La casa farmaceutica che abbia promosso, mediante la fornitura di un farmaco, una sperimentazione clinica, eseguita da una struttura sanitaria a mezzo dei propri medici, può essere chiamata a rispondere a titolo contrattuale dei danni sofferti dai soggetti cui sia stato somministrato il farmaco, a causa di un errore dei medici “sperimentatori”. Lo ha sancito la terza sezione civile della Cassazione con la sentenza 10348/21.
Una donna accusa le due dottoresse dell’ospedale, che l’avevano invitata alla cura e non l’avevano informata adeguatamente sugli gli effetti collaterali che il farmaco avrebbe potuto avere. Infatti, dopo due mesi di trattamento, aveva riscontrato problemi cardiocircolatori. Pertanto, aveva chiesto la condanna dell’ospedale e della casa farmaceutica al risarcimento dei danni.
La possibilità di fondare la responsabilità contrattuale della casa farmaceutica su un “contatto sociale” è da escludere, in quanto la donna ha avuto rapporti diretti soltanto con i sanitari dell’Azienda Ospedaliera.
Per poter configurare una responsabilità contrattuale della casa farmaceutica, occorre individuare un inadempimento rispetto ad un’obbligazione che si possa ritenere assunta dalla stessa nei confronti del paziente, ancorché eseguita per il tramite di ausiliari; in difetto, risulta predicabile unicamente una responsabilità extracontrattuale.

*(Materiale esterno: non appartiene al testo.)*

(* ===== verification/Replay.v ===== *)
(** * Replaying a capture

    [node_monitor/pipeline/replay.py]: the files [SoakRecorder] wrote, fed through the per-node
    pipeline.  [files] is the capture's directory, whose files can be read; what [on_record] and
    [on_skip] are called with is kept in the state.  A label is a file name in which [glob] finds
    no pattern, and a detail that is not an object ([dict] of a list of pairs) is refused. *)

From Stdlib Require Import ZArith Lia.
From S2P Require Import Prelude PyFloat PyTime PyVal Text Codec ProbeHost NodePipeline Recorder.

#[local] Open Scope string_scope.
#[local] Open Scope list_scope.
#[local] Open Scope Z_scope.
#[local] Open Scope py_scope.

(** ** Reading a file *)

(** [text.replace("Z", "+00:00")] *)
Fixpoint replace_z (s : string) : string :=
  match s with
  | "" => ""
  | String c s => if decide (c = "Z"%char) then "+00:00" +:+ replace_z s else String c (replace_z s)
  end.

Definition _parse_recv (text : string) : option datetime :=
  option_map (fun t => match dt_off t with Some _ => t | None => utc (dt_us t) end) (fromisoformat (replace_z text)).

(** Reading text: the ends of lines become newlines, and a line keeps its own. *)
Definition return_char : ascii := "013"%char.
Fixpoint universal (returned : bool) (s : string) : string :=
  match s with
  | "" => ""
  | String c s =>
      if decide (c = return_char) then String newline (universal true s)
      else if decide (c = newline) then (if returned then universal false s else String newline (universal false s))
      else String c (universal false s)
  end.
Fixpoint kept_lines (s : string) : list string :=
  match s with
  | "" => []
  | String c s =>
      if decide (c = newline) then String newline "" :: kept_lines s
      else match kept_lines s with [] => [String c ""] | l :: ls => String c l :: ls end
  end.
Definition text_lines (bytes : string) : list string := kept_lines (universal false (decoded bytes)).

Section Replay.
Context {JT : JsonText}.

Definition is_str (s : string) (v : value) : bool :=
  match v with VStr t => bool_decide (t = s) | _ => false end.

(** [_lines], a line at a time: [None] if it is passed over. *)
Definition parse_line (raw : string) : res (option (datetime * dict)) :=
  match loads raw with
  | Some (VDict item) =>
      match dget "recv" item with
      | Some (VStr text) =>
          Ok (recv ← _parse_recv text;
              k ← dget "kind" item;
              if is_str "msg" k || is_str "event" k then Some (recv, item) else None)
      | Some _ => Raise AttributeError
      | None => Ok None
      end
  | _ => Ok None
  end.

(** ** Replaying *)

Record replaying := Replaying {
  rp_pipeline : pipeline;
  rp_result : list (string * list (string * Z));
  rp_records : list record;
  rp_skipped : list value;
}.

Definition set_pipeline p s := Replaying p (rp_result s) (rp_records s) (rp_skipped s).
Definition set_result c s := Replaying (rp_pipeline s) c (rp_records s) (rp_skipped s).
Definition on_record (r : record) s := Replaying (rp_pipeline s) (rp_result s) (rp_records s ++ [r]) (rp_skipped s).
Definition on_skip (v : value) s := Replaying (rp_pipeline s) (rp_result s) (rp_records s) (rp_skipped s ++ [v]).

Definition on_pipe {A} (c : M pipeline A) : M replaying A := zoom rp_pipeline set_pipeline c.
(** ** [summarize], of the files of a directory *)

(** [_FILE_RE]: the label and the day *)
Definition day_of_name (name : string) : option (string * string) :=
  if ends_with ".jsonl" name then
    let stem := prefix_of (String.length name - 6) name in
    let n := (String.length stem - 8)%nat in
    let day := drop_chars n stem in
    let label := prefix_of (n - 1) stem in
    if bool_decide (stem = label +:+ "-" +:+ day) && bool_decide (String.length day = 8%nat)
       && forall_chars (fun c => bool_decide (is_Some (digit_val c))) day
       && negb (bool_decide (label = "")) && forall_chars (fun c => negb (bool_decide (c = newline))) label
    then Some (label, day) else None
  else None.

(** [_recorded_lines] of one file: its lines that are an object with a [recv] *)
Definition recorded_line (raw : string) : option dict :=
  match loads raw with
  | Some (VDict line) => match dget "recv" line with Some (VStr _) => Some line | _ => None end
  | _ => None
  end.
Definition file_lines (bytes : string) : res (list dict) :=
  if bool_decide (decoded bytes = bytes) then Ok (omap recorded_line (text_lines bytes))
  else Raise (ValueError "invalid utf-8").
Fixpoint _recorded_lines (contents : list string) : res (list dict) :=
  match contents with [] => Ok [] | b :: bs => l ← file_lines b; ls ← _recorded_lines bs; Ok (l ++ ls) end.
Lemma csv_row_reads f fs rest : csv_read (csv_row (f :: fs) +:+ rest) = (f :: fs) :: csv_read rest.
Proof.
  unfold csv_read, csv_row. rewrite string_app_assoc, string_app_cons, string_app_nil_l. case_bool_decide as H.
  - injection H as -> ->. reflexivity.
  - apply (scan_fields f fs []). intros _ -> ->. done.
Qed.

(** ** Properties *)

Section Safe.
Context {P : Printable} {PL : PrintableLaws} {Sh : Shown}.

Lemma visible_plain text : has_control (visible text) = false.
Proof. unfold visible. destruct (isprintable text) eqn:E; [by apply printable_plain | apply escaped_plain]. Qed.

Lemma visible_same text : has_control text = false -> visible text = text.
Proof. intros H. unfold visible. destruct (isprintable text); [done | by apply escaped_same]. Qed.


(** The text of a cell: none that a spreadsheet takes for a formula. *)
Lemma csv_cell_text v s : _csv_cell v = VStr s -> has_control s = false /\ starts_formula s = false.
Proof.
  assert (H : forall t, let u := visible t in let s := if starts_formula u then "'" +:+ u else u in
            has_control s = false /\ starts_formula s = false).
  { intros t u s'. subst s'. destruct (starts_formula u) eqn:E; [|split; [apply visible_plain | done]].
    split; [|done]. rewrite has_control_app; [apply visible_plain | done |].
    unfold starts_formula in E. destruct u as [|a u]; [done|]. apply bool_decide_eq_true in E.
    unfold _FORMULA_START in E. rewrite !elem_of_cons, elem_of_nil in E. by destruct E as [->|[->|[->|[->|[]]]]]. }
  destruct v; cbn; intros E; try discriminate; [by injection E as <- | injection E as <-; apply H..].
Qed.

(** A CSV says what the rows say and nothing else: read back, it is the keys and then the
    cells of each row, whatever is in them (commas, quotes, ends of lines), and a cell of text
    has no control character and does not begin as a formula. *)
Theorem csv_reads_back rows columns :
  columns <> [] ->
  csv_read (render_csv rows columns) = map key columns :: map (csv_cells columns) rows /\
  forall row c s, _csv_cell (dget_or_none (key c) row) = VStr s ->
    csv_text (_csv_cell (dget_or_none (key c) row)) = s /\ has_control s = false /\ starts_formula s = false.
Proof.
  intros Hc. split; [|intros row c s E; rewrite E; split; [done | by eapply csv_cell_text]].
  destruct columns as [|c cs]; [done|]. unfold render_csv.
  assert (Hf : forall l s, foldl (fun out r => out +:+ csv_row (csv_cells (c :: cs) r)) s l
            = s +:+ foldl (fun out r => out +:+ csv_row (csv_cells (c :: cs) r)) "" l).
  { induction l as [|r l IH]; intros s; cbn [foldl]; [by rewrite string_app_nil_r|].
    rewrite IH, (IH ("" +:+ _)), string_app_nil_l. apply string_app_assoc. }
  rewrite Hf. cbn [map]. rewrite csv_row_reads. f_equal.
  induction rows as [|r rows IH]; [done|]. cbn [foldl map]. rewrite Hf, string_app_nil_l.
  unfold csv_cells at 1. cbn [map]. rewrite csv_row_reads. by rewrite IH.
Qed.
End Safe.

(** ** A command line that would forge a row and a formula *)

#[local] Instance demo_printable : Printable := {| isprintable s := negb (has_control s) |}.
#[local] Instance demo_printable_laws : PrintableLaws.
Proof. split. intros s. cbn. apply negb_true_iff. Qed.
#[local] Instance demo_shown : Shown := {| py_str _ := "0" |}.

Definition demo_command : string := String "027" "[2J" +:+ String newline "root,0".
Definition demo_columns : list column := [Column "cmdline" "Command" None; Column "username" "User" None].
Definition demo_rows : list dict := [[("cmdline", VStr demo_command); ("username", VStr "=1+1")]].
(* ===== verification/Launch.v ===== *)
(** * What a session is started with

    [collector/bootstrap.py], [collector/ssh.py] and [build_sessions] of [collector/fleet.py]:
    the command that ssh runs on the node, the payload its standard input carries, the ssh
    configuration, and the arguments of each node's session.  The remote side is here too, as
    far as those texts decide it: the words a POSIX shell makes of the command (quoting only:
    what would expand, glob or separate commands is [None]) and what [BOOTSTRAP_CODE] reads
    before it runs the probe.  Text is its UTF-8 bytes.  The directory of the configuration is
    one whose operations may fail, or a write stop after a part; links are not modelled. *)

From Stdlib Require Import ZArith Lia.
From stdpp Require Import pretty.
From S2P Require Import Prelude PyFloat PyTime PyVal Text Codec Output Recorder Config.

#[local] Open Scope string_scope.
#[local] Open Scope list_scope.
#[local] Open Scope Z_scope.
#[local] Open Scope py_scope.

(** ** Quoting for a shell *)

Definition quote_char : ascii := "'"%char.
Definition double_quote_char : ascii := "034"%char.

(** The characters [shlex] leaves as they are: [[\w@%+=:,./-]] with [re.ASCII] *)
Definition in_codes (lo hi : N) (a : ascii) : bool := let n := N_of_ascii a in ((lo <=? n) && (n <=? hi))%N.
Definition safe_char (a : ascii) : bool :=
  in_codes 48 57 a || in_codes 65 90 a || in_codes 97 122 a
  || bool_decide (a ∈ ["_"; "@"; "%"; "+"; "="; ":"; ","; "."; "/"; "-"]%char).

(** [s.replace]: a quote ends the quoted text, stands in double quotes and begins it again. *)
Definition quote_piece : string := String quote_char (String double_quote_char (String quote_char (String double_quote_char (String quote_char "")))).
Fixpoint quotes_replaced (s : string) : string :=
  match s with
  | "" => ""
  | String a s => (if decide (a = quote_char) then quote_piece else String a "") +:+ quotes_replaced s
  end.
Definition shlex_quote (s : string) : string :=
  if bool_decide (s = "") then String quote_char (String quote_char "")
  else if forall_chars safe_char s then s
  else String quote_char (quotes_replaced s +:+ String quote_char "").
Definition shlex_join (l : list string) : string := joined " " (map shlex_quote l).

In conclusione il Palazzaccio annulla la sentenza di appello affermando che la casa farmaceutica può essere chiamata a rispondere a titolo contrattuale dei danni sofferti dai soggetti”, soltanto ove risulti, che la struttura ospedaliera e i suoi dipendenti abbiano agito quali ausiliari della casa farmaceutica. in difetto, a carico della casa farmaceutica risulta predicabile soltanto una responsabilità extracontrattuale, da accertarsi secondo le regole proprie della stessa.